Source data>
(** X21.  The cache stays coherent with the committed table.  If every entry
    of the cache is a row of the table under its id, this is so again after
    a creation, after either lookup, and after a patch whenever the cache
    takes the entity of the patch. *)
Theorem cache_stays_coherent
  (env : Env) (create : PipelineCreate) (patch : PipelinePatch)
  (find : PipelineFind) (s : State) :
  coherent s ->
  coherent (snd (CreatePipeline FormatError env create s)) /\
  coherent (snd (FindPipeline FormatError fmt_plus_v env find s)) /\
  coherent (snd (FindPipelineList FormatError env find s)) /\
  (UpsertCache_fails env = None ->
   coherent (snd (PatchPipeline FormatError env patch s))).
Proof.
  intros Hs.
  assert (Hsame : forall s', db s' = db s -> cache s' = cache s ->
                             coherent s').
  { intros s' Hdb Hcache id p. rewrite Hdb, Hcache. apply Hs. }
  assert (Hput : forall s' p,
            In p (db s') -> (forall q, In q (db s) -> In q (db s')) ->
            cache s' = <[Pipeline_ID p := p]> (cache s) -> coherent s').
  { intros s' p Hp Hdb Hcache id q. rewrite Hcache.
    destruct (decide (Pipeline_ID p = id)) as [<-|Hne].
    - rewrite lookup_insert_eq. by intros [= <-].
    - rewrite lookup_insert_ne by done. intros Hq.
      destruct (Hs id q Hq) as [Hid Hin]. split; [done|]. by apply Hdb. }
  split; [|split; [|split]].
  - unfold_calls. reduce_store.
    repeat (case_step; reduce_store);
      first [ by apply Hsame
            | simplify_eq;
              intros id q; reduce_store; intros Hq;
              destruct (Hs id q Hq) as [Hid Hin]; split; [done|];
              apply in_app_iff; by left
            | simplify_eq;
              eapply Hput; reduce_store;
              [apply in_app_iff; right; by left
              |intros q Hq; apply in_app_iff; by left
              |reflexivity] ].
  - unfold FindPipeline, FindPipeline_store, findPipelineList, BeginTx,
      QueryContext, Rollback, FindCache, UpsertCache.
    reduce_store.
    repeat (case_step; reduce_store); try (by apply Hsame);
      match goal with
      | H : scan_rows _ _ _ _ = Ok _ |- _ =>
          apply scan_rows_Ok in H; cbn [app] in H
      end; simplify_eq;
      (eapply Hput; reduce_store; [|done|reflexivity]);
      match goal with
      | H : [?p] = List.filter _ _ |- In ?p _ =>
          assert (Hin : In p [p]) by (by left); rewrite H in Hin;
          by apply filter_In in Hin as [Hin _]
      end.
  - unfold FindPipelineList, findPipelineList, BeginTx, QueryContext,
      Rollback.
    reduce_store.
    repeat (case_step; reduce_store); try (by apply Hsame);
      match goal with
      | H : scan_rows _ _ _ _ = Ok _ |- _ =>
          apply scan_rows_Ok in H; cbn [app] in H
      end; simplify_eq;
      match goal with
      | H : upsert_each env ?l ?s0 = (_, ?s1) |- _ =>
          assert (Hc : coherent (snd (upsert_each env l s0)));
          [apply upsert_each_coherent;
           [intros row Hrow; reduce_store;
            by apply filter_In in Hrow as [Hrow _]
           |by apply Hsame]
          |rewrite H in Hc; intros id q; reduce_store; apply Hc]
      end.
  - intros Hupsert.
    unfold PatchPipeline, patchPipeline, BeginTx, QueryContext, Commit,
      UpsertCache, Rollback, Scan.
    rewrite Hupsert. reduce_store.
    repeat (case_step; reduce_store); try (by apply Hsame).
    simplify_eq.
    match goal with
    | H : List.map ?f (List.filter ?g (db s)) = ?p :: _ |- _ =>
        set (updated := f) in *; rename H into Hrows
    end.
    destruct (List.filter _ (db s)) as [|old rest] eqn:Hfilter; [done|].
    cbn [List.map] in Hrows. injection Hrows as <- _.
    assert (Hold : In old (db s) /\ Pipeline_ID old = PipelinePatch_ID patch).
    { assert (Hin : In old (old :: rest)) by (by left).
      rewrite <- Hfilter in Hin. apply filter_In in Hin as [Hin Hid].
      split; [done|]. by apply Z.eqb_eq. }
    destruct Hold as [Hin Hid].
    assert (Hkeep : Pipeline_ID (updated old) = PipelinePatch_ID patch).
    { subst updated. cbn beta. case_match; [|done].
      by destruct (assign_keeps (set_clause patch) old) as (-> & _). }
    intros id q. reduce_store.
    destruct (decide (Pipeline_ID (updated old) = id)) as [<-|Hne].
    + rewrite lookup_insert_eq. intros [= <-]. split; [done|].
      by apply in_map.
    + rewrite lookup_insert_ne by done. intros Hq.
      destruct (Hs id q Hq) as [Hqid Hqin]. split; [done|].
      apply in_map_iff. exists q. split; [|done].
      subst updated. cbn beta.
      assert (Hother : (Pipeline_ID q =? PipelinePatch_ID patch)%Z = false).
      { apply Z.eqb_neq. congruence. }
      by rewrite Hother.
Qed.
(** The store after a visit, seen from the store before it. *)
Lemma visit_heapRel (a : addr) (st : Loop) :
  heapRel growsTo (heap st)
    (heap (visit now speedMultiplier settings onParticleGeneration a st)).
Proof.
  destruct (nth_error (heap st) a) as [b|] eqn:N.
  - destruct (visit_footprint now settings speedMultiplier
                onParticleGeneration a st b N)
      as (children & f & Hf & Hh & _).
    rewrite Hh.
    apply (heapRel_trans _ _ (modify a (fun _ => fst (grow now speedMultiplier
             settings (given onParticleGeneration) b)) (heap st)));
      [apply growsTo_trans| |].
    + apply heapRel_modify; [apply growsTo_refl|].
      intros b0 N0. rewrite N in N0; injection N0 as <-.
      apply (grow_spec now settings speedMultiplier).
    + eapply heapRel_trans; [apply growsTo_trans| |].
      * apply heapRel_app with (l := children). apply growsTo_refl.
      * apply heapRel_modify; [apply growsTo_refl|].
        intros b0 _. destruct Hf as [-> | ->];
          [apply growsTo_refl | apply growsTo_set_lastGrowth].
  - rewrite visit_dangling by exact N. apply heapRel_refl, growsTo_refl.
Qed.

(** The object at the visited address after the visit. *)
Lemma visit_visited (a : addr) (st : Loop) (b : Branch.t) :
  nth_error (heap st) a = Some b ->
  let b' := fst (grow now speedMultiplier settings (given onParticleGeneration) b) in
  exists b'',
    nth_error
      (heap (visit now speedMultiplier settings onParticleGeneration a st)) a
    = Some b''
    /\ (b'' = b' \/ b'' = Branch.set_lastGrowth (IZR now) b')
    /\ growsTo b' b''
    /\ (grown b'' <-> grown b').
Proof.
  intros N b'.
  destruct (visit_footprint now settings speedMultiplier
              onParticleGeneration a st b N)
    as (children & f & Hf & Hh & _).
  rewrite Hh. rewrite nth_error_modify_eq.
  rewrite nth_error_app1
    by (rewrite length_modify; apply nth_error_Some; congruence).
  rewrite nth_error_modify_eq, N. simpl. fold b'.
  eexists; split; [reflexivity|].
  destruct Hf as [-> | ->].
  - split; [auto|]. split; [apply growsTo_refl | reflexivity].
  - split; [auto|]. split; [apply growsTo_set_lastGrowth | reflexivity].
Qed.

(** Every other object of the store is left as it is. *)
Lemma visit_others (a x : addr) (st : Loop) :
  x <> a -> (x < List.length (heap st))%nat ->
  nth_error
    (heap (visit now speedMultiplier settings onParticleGeneration a st)) x
  = nth_error (heap st) x.
Proof.
  intros Hne Hx.
  destruct (nth_error (heap st) a) as [b|] eqn:N.
  - destruct (visit_footprint now settings speedMultiplier
                onParticleGeneration a st b N)
      as (children & f & Hf & Hh & _).
    rewrite Hh. rewrite nth_error_modify_ne by exact Hne.
    rewrite nth_error_app1 by (rewrite length_modify; exact Hx).
    apply nth_error_modify_ne; exact Hne.
  - rewrite visit_dangling by exact N. reflexivity.
Qed.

Work request>
Would you copy out each record precisely as it stands?

Answer section>
(** X21.  The cache stays coherent with the committed table.  If every entry
    of the cache is a row of the table under its id, this is so again after
    a creation, after either lookup, and after a patch whenever the cache
    takes the entity of the patch. *)
Theorem cache_stays_coherent
  (env : Env) (create : PipelineCreate) (patch : PipelinePatch)
  (find : PipelineFind) (s : State) :
  coherent s ->
  coherent (snd (CreatePipeline FormatError env create s)) /\
  coherent (snd (FindPipeline FormatError fmt_plus_v env find s)) /\
  coherent (snd (FindPipelineList FormatError env find s)) /\
  (UpsertCache_fails env = None ->
   coherent (snd (PatchPipeline FormatError env patch s))).
Proof.
  intros Hs.
  assert (Hsame : forall s', db s' = db s -> cache s' = cache s ->
                             coherent s').
  { intros s' Hdb Hcache id p. rewrite Hdb, Hcache. apply Hs. }
  assert (Hput : forall s' p,
            In p (db s') -> (forall q, In q (db s) -> In q (db s')) ->
            cache s' = <[Pipeline_ID p := p]> (cache s) -> coherent s').
  { intros s' p Hp Hdb Hcache id q. rewrite Hcache.
    destruct (decide (Pipeline_ID p = id)) as [<-|Hne].
    - rewrite lookup_insert_eq. by intros [= <-].
    - rewrite lookup_insert_ne by done. intros Hq.
      destruct (Hs id q Hq) as [Hid Hin]. split; [done|]. by apply Hdb. }
  split; [|split; [|split]].
  - unfold_calls. reduce_store.
    repeat (case_step; reduce_store);
      first [ by apply Hsame
            | simplify_eq;
              intros id q; reduce_store; intros Hq;
              destruct (Hs id q Hq) as [Hid Hin]; split; [done|];
              apply in_app_iff; by left
            | simplify_eq;
              eapply Hput; reduce_store;
              [apply in_app_iff; right; by left
              |intros q Hq; apply in_app_iff; by left
              |reflexivity] ].
  - unfold FindPipeline, FindPipeline_store, findPipelineList, BeginTx,
      QueryContext, Rollback, FindCache, UpsertCache.
    reduce_store.
    repeat (case_step; reduce_store); try (by apply Hsame);
      match goal with
      | H : scan_rows _ _ _ _ = Ok _ |- _ =>
          apply scan_rows_Ok in H; cbn [app] in H
      end; simplify_eq;
      (eapply Hput; reduce_store; [|done|reflexivity]);
      match goal with
      | H : [?p] = List.filter _ _ |- In ?p _ =>
          assert (Hin : In p [p]) by (by left); rewrite H in Hin;
          by apply filter_In in Hin as [Hin _]
      end.
  - unfold FindPipelineList, findPipelineList, BeginTx, QueryContext,
      Rollback.
    reduce_store.
    repeat (case_step; reduce_store); try (by apply Hsame);
      match goal with
      | H : scan_rows _ _ _ _ = Ok _ |- _ =>
          apply scan_rows_Ok in H; cbn [app] in H
      end; simplify_eq;
      match goal with
      | H : upsert_each env ?l ?s0 = (_, ?s1) |- _ =>
          assert (Hc : coherent (snd (upsert_each env l s0)));
          [apply upsert_each_coherent;
           [intros row Hrow; reduce_store;
            by apply filter_In in Hrow as [Hrow _]
           |by apply Hsame]
          |rewrite H in Hc; intros id q; reduce_store; apply Hc]
      end.
  - intros Hupsert.
    unfold PatchPipeline, patchPipeline, BeginTx, QueryContext, Commit,
      UpsertCache, Rollback, Scan.
    rewrite Hupsert. reduce_store.
    repeat (case_step; reduce_store); try (by apply Hsame).
    simplify_eq.
    match goal with
    | H : List.map ?f (List.filter ?g (db s)) = ?p :: _ |- _ =>
        set (updated := f) in *; rename H into Hrows
    end.
    destruct (List.filter _ (db s)) as [|old rest] eqn:Hfilter; [done|].
    cbn [List.map] in Hrows. injection Hrows as <- _.
    assert (Hold : In old (db s) /\ Pipeline_ID old = PipelinePatch_ID patch).
    { assert (Hin : In old (old :: rest)) by (by left).
      rewrite <- Hfilter in Hin. apply filter_In in Hin as [Hin Hid].
      split; [done|]. by apply Z.eqb_eq. }
    destruct Hold as [Hin Hid].
    assert (Hkeep : Pipeline_ID (updated old) = PipelinePatch_ID patch).
    { subst updated. cbn beta. case_match; [|done].
      by destruct (assign_keeps (set_clause patch) old) as (-> & _). }
    intros id q. reduce_store.
    destruct (decide (Pipeline_ID (updated old) = id)) as [<-|Hne].
    + rewrite lookup_insert_eq. intros [= <-]. split; [done|].
      by apply in_map.
    + rewrite lookup_insert_ne by done. intros Hq.
      destruct (Hs id q Hq) as [Hqid Hqin]. split; [done|].
      apply in_map_iff. exists q. split; [|done].
      subst updated. cbn beta.
      assert (Hother : (Pipeline_ID q =? PipelinePatch_ID patch)%Z = false).
      { apply Z.eqb_neq. congruence. }
      by rewrite Hother.
Qed.
(** The store after a visit, seen from the store before it. *)
Lemma visit_heapRel (a : addr) (st : Loop) :
  heapRel growsTo (heap st)
    (heap (visit now speedMultiplier settings onParticleGeneration a st)).
Proof.
  destruct (nth_error (heap st) a) as [b|] eqn:N.
  - destruct (visit_footprint now settings speedMultiplier
                onParticleGeneration a st b N)
      as (children & f & Hf & Hh & _).
    rewrite Hh.
    apply (heapRel_trans _ _ (modify a (fun _ => fst (grow now speedMultiplier
             settings (given onParticleGeneration) b)) (heap st)));
      [apply growsTo_trans| |].
    + apply heapRel_modify; [apply growsTo_refl|].
      intros b0 N0. rewrite N in N0; injection N0 as <-.
      apply (grow_spec now settings speedMultiplier).
    + eapply heapRel_trans; [apply growsTo_trans| |].
      * apply heapRel_app with (l := children). apply growsTo_refl.
      * apply heapRel_modify; [apply growsTo_refl|].
        intros b0 _. destruct Hf as [-> | ->];
          [apply growsTo_refl | apply growsTo_set_lastGrowth].
  - rewrite visit_dangling by exact N. apply heapRel_refl, growsTo_refl.
Qed.

(** The object at the visited address after the visit. *)
Lemma visit_visited (a : addr) (st : Loop) (b : Branch.t) :
  nth_error (heap st) a = Some b ->
  let b' := fst (grow now speedMultiplier settings (given onParticleGeneration) b) in
  exists b'',
    nth_error
      (heap (visit now speedMultiplier settings onParticleGeneration a st)) a
    = Some b''
    /\ (b'' = b' \/ b'' = Branch.set_lastGrowth (IZR now) b')
    /\ growsTo b' b''
    /\ (grown b'' <-> grown b').
Proof.
  intros N b'.
  destruct (visit_footprint now settings speedMultiplier
              onParticleGeneration a st b N)
    as (children & f & Hf & Hh & _).
  rewrite Hh. rewrite nth_error_modify_eq.
  rewrite nth_error_app1
    by (rewrite length_modify; apply nth_error_Some; congruence).
  rewrite nth_error_modify_eq, N. simpl. fold b'.
  eexists; split; [reflexivity|].
  destruct Hf as [-> | ->].
  - split; [auto|]. split; [apply growsTo_refl | reflexivity].
  - split; [auto|]. split; [apply growsTo_set_lastGrowth | reflexivity].
Qed.

(** Every other object of the store is left as it is. *)
Lemma visit_others (a x : addr) (st : Loop) :
  x <> a -> (x < List.length (heap st))%nat ->
  nth_error
    (heap (visit now speedMultiplier settings onParticleGeneration a st)) x
  = nth_error (heap st) x.
Proof.
  intros Hne Hx.
  destruct (nth_error (heap st) a) as [b|] eqn:N.
  - destruct (visit_footprint now settings speedMultiplier
                onParticleGeneration a st b N)
      as (children & f & Hf & Hh & _).
    rewrite Hh. rewrite nth_error_modify_ne by exact Hne.
    rewrite nth_error_app1 by (rewrite length_modify; exact Hx).
    apply nth_error_modify_ne; exact Hne.
  - rewrite visit_dangling by exact N. reflexivity.
Qed.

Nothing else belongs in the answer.